A Vintage Camera part 2
Other than the fact that the camera was made in 1963, I couldn't understand the connection with the photos it made. And I certainly couldn't figure out how or why it made them. It didn't seem possible, let alone real. It seemed as if it were something in a dream. Only the dreams were merely black and white images on small sheets of paper.
Although it made no sense to me, I decided to take advantage of this strange phenomenon while it lasted, or at least until I ran out of instant film in case the magic was in the film packs alone. I made a brief journey of some of the places I remembered seeing when I was nine years old.
I took a ride to my old neighborhood. Just up the street where a few houses stand now, once was a farm with a hayfield. I remember visiting an elegant-looking horse there. He would eat straw from my hand as I petted him. I distinctly recalled the specific location where the barn used to be and pointed the camera in its direction as I gently pressed the shutter. I kept my fingers crossed while I waited for the tiny photo to develop. I anxiously but carefully pulled the backing from the picture. An image of a barn was barely within the left side of the frame. I moved in closer and a bit farther to the left as I tried to imagine the barn in the viewfinder instead of someone's yard. Not only did I get a better shot of the barn this time, but the horse was also in the picture.
I drove to a nearby busy street filled with fast-food restaurants, big box stores, and strip malls. I took several pictures at various locations along the highway. One of the photos revealed the old ice cream stand where my dad used to take us.
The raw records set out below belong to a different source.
(** The column definitions, as text. *)
Definition column_def (name : string) (type : ArrowType) : string :=
  (name +:+ default "" (sql_type type))%string.
Definition create_text (target : string) (names : list string) (types : list ArrowType) : string :=
  ("CREATE TABLE " +:+ target +:+ " (" +:+ String.concat ", " (zip_with column_def names types) +:+ ")")%string.
Fixpoint later_columns (defs : list string) : string :=
  match defs with [] => "" | d :: r => (", " +:+ d +:+ later_columns r)%string end.
Lemma append_assoc (a b c : string) : (a +:+ (b +:+ c) = (a +:+ b) +:+ c)%string.
Proof. induction a as [|x a IH]; [done|]. exact (f_equal (String x) IH). Qed.
Lemma append_empty (a : string) : (a +:+ "" = a)%string.
Proof. induction a as [|x a IH]; [done|]. exact (f_equal (String x) IH). Qed.
Lemma concat_later d defs : String.concat ", " (d :: defs) = (d +:+ later_columns defs)%string.
Proof.
  revert d. induction defs as [|d' defs IH]; intros d.
  - by rewrite <- (append_empty d) at 1.
  - change (String.concat ", " (d :: d' :: defs)) with (d +:+ ", " +:+ String.concat ", " (d' :: defs))%string.
    rewrite IH. done.
Qed.
Lemma table_columns_spec fields names i (Q : string -> BnS -> Prop) E s :
  named (bs_schema (bn_stream s)) names -> length names = (i + length fields)%nat ->
  Forall (fun t => is_Some (sql_type t)) (map sv_type fields) ->
  Q (if decide (i = 0)%nat then String.concat ", " (zip_with column_def names (map sv_type fields))
     else later_columns (zip_with column_def (drop i names) (map sv_type fields))) s ->
  wp (table_columns fields (Z.of_nat i)) Q E s.
Proof.
  intros Hn. revert i Q. induction fields as [|f fields IH]; intros i Q Hlen Ht HQ; cbn [table_columns].
  { apply wp_ret. destruct (decide _); [|by destruct (drop i names)]. by destruct names. }
  inversion Ht as [|? ? [sql Hsql] Hrest]; subst. destruct (lookup_lt_is_Some_2 names i) as [name Hname].
  { simpl in Hlen. lia. }
  apply wp_bind. eapply wp_bind_name; [done|exact Hname|]. rewrite Hsql. apply wp_bind.
  replace (Z.of_nat i + 1) with (Z.of_nat (S i)) by lia. apply IH; [simpl in Hlen; lia|done|].
  rewrite decide_False by done. apply wp_ret. revert HQ. destruct (decide (i = 0)%nat) as [->|Hi].
  - destruct names as [|n0 names]; [done|]. injection Hname as ->. cbn [zip_with map drop].
    rewrite concat_later. unfold column_def at 1. rewrite Hsql.
    cbn [default]. rewrite <- append_assoc. intros HQ. exact HQ.
  - rewrite (drop_S _ _ _ Hname). cbn [zip_with map later_columns]. unfold column_def at 1. rewrite Hsql.
    unfold separator. rewrite (proj2 (Z.ltb_lt 0 (Z.of_nat i))) by lia.
    cbn [default]. rewrite <- append_assoc. intros HQ. exact HQ.
Qed.

(** A mapping filled from the server knows the OIDs of int8 and text only. *)
Definition served (m : TypeMapping) : Prop :=
  exists l, m = fold_left (fun m e => Insert e.1.1 e.1.2 e.2 m) l empty_mapping.
Lemma served_oids m : served m -> Forall (fun e => e.1 = kInt8 \/ e.1 = kText) (canonical_types m).
Proof.
  intros [l ->]. assert (Forall (fun e => e.1 = kInt8 \/ e.1 = kText) (canonical_types empty_mapping)) as Hm
    by constructor. revert Hm. generalize empty_mapping.
  induction l as [|[[oid name] recv] l IH]; intros m Hm; simpl; [done|]. apply IH. unfold Insert.
  assert (forall m', canonical_types (match FromPgTypreceive recv with
    | Some t => mkMapping (<[oid := t]> (type_mapping m)) (canonical_types m) | None => m end) = m' -> 
    m' = canonical_types m) as Hsame by (intros m' <-; by destruct (FromPgTypreceive recv)).
  destruct (streq name "int8"); [|destruct (streq name "text")]; simpl; rewrite (Hsame _ eq_refl); auto.
Qed.
Lemma served_small m : served m -> GetOid kInt2 m = 0 /\ GetOid kInt4 m = 0.
Proof.
  intros Hm%served_oids. unfold GetOid. induction Hm as [|[t oid] l Ht _ IH]; [done|]. simpl in *.
  by destruct Ht as [-> | ->].
Qed.
(** Types a table is created for, and those among them that cannot be sent. *)
Definition small (t : ArrowType) : Prop := t = TYPE_INT16 \/ t = TYPE_INT32.
Definition creatable (t : ArrowType) : Prop := small t \/ sendable t.

Lemma small_refused m n i names s : served m -> named (bs_schema (bn_stream s)) names ->
  length names = length (bs_fields (bn_stream s)) -> length (bs_fields (bn_stream s)) = (i + n)%nat ->
  Forall creatable (map sv_type (bs_fields (bn_stream s))) ->
  Exists small (drop i (map sv_type (bs_fields (bn_stream s)))) ->
  wp (set_param_types m n (Z.of_nat i)) (fun _ _ => False)
    (fun c s' => c = ADBC_STATUS_NOT_IMPLEMENTED /\ bn_pq s' = bn_pq s) s.
Proof.
  intros Hm Hn Hlen. revert i. induction n as [|n IH]; intros i Hi Hc Hs; cbn [set_param_types].
  { rewrite drop_ge in Hs by (rewrite length_map; lia). inversion Hs. }
  destruct (lookup_lt_is_Some_2 (bs_fields (bn_stream s)) i) as [f Hf]; [lia|].
  destruct (lookup_lt_is_Some_2 names i) as [name Hname]; [lia|].
  pose proof (field_type _ _ _ _ eq_refl Hf) as Hft. rewrite (drop_S _ _ _ Hft) in Hs.
  pose proof (Forall_lookup_1 _ _ _ _ Hc Hft) as Hci. simpl in Hci.
  apply wp_bind. unfold set_param_type, the_stream. apply wp_bind, wp_gets, wp_bind. rewrite Nat2Z.id.
  eapply wp_lift_opt; [exact Hf|]. destruct (served_small m Hm) as [H2 H4].
  assert (forall Q : Z * Z -> BnS -> Prop, wp (name ← bind_name (Z.of_nat i);
    raise ADBC_STATUS_NOT_IMPLEMENTED
      ["Field #"%string; fmt_Z (Z.of_nat i + 1); " ('"%string; name;
       "') has type with no corresponding PostgreSQL type "%string; fmt_Z (type_code (sv_type f))]) Q
    (fun c s' => c = ADBC_STATUS_NOT_IMPLEMENTED /\ bn_pq s' = bn_pq s) s) as Hrefuse.
  { intros Q. apply wp_bind. eapply wp_bind_name; [done|exact Hname|]. unfold raise.
    apply wp_bind, wp_pg_set_error. intros e. by apply wp_exit. }
  destruct (param_type (sv_type f)) as [[pg len]|] eqn:Ep.
  2:{ by destruct Hci as [[Ht|Ht]|[Ht|Ht]]; rewrite Ht in Ep. }
  destruct (Z.eqb_spec (GetOid pg m) 0) as [_|Hoid]; [apply Hrefuse|]. apply wp_ret, wp_bind.
  replace (Z.of_nat i + 1) with (Z.of_nat (S i)) by lia.
  eapply wp_conseq; [apply IH; [lia|done|]|done|done].
  inversion Hs as [? ? Hsmall|]; subst; [|done].
  destruct Hsmall as [Ht|Ht]; rewrite Ht in Ep; injection Ep as <- <-; by rewrite ?H2, ?H4 in Hoid.
Qed.
End ingest.

Section properties.
  Context `{Libc} `{Libpq}.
Another was a picture of the miniature golf course that was once there.
I always wondered what the little market down the street from our house had looked like, and I often wished I could find a picture of it. I distinctly remember it being next to the Mobil gas station where a brick apartment building stands today. It may seem like an insignificant and trivial thing to want to see compared to so many other old places and things that I could revisit, but I just had to see it again. I don't know why. So, of course, I took a picture of it, or more correctly, a picture of the apartment building magically and mysteriously transformed into the small store, but not at all as I remembered it. I guess our memory often paints a better picture than what was there.
Then I had a crazy idea. Why not photograph the old schoolyard? The school hadn't changed since I was in the third grade except that it had been converted to senior housing. The parking lot was once the playground.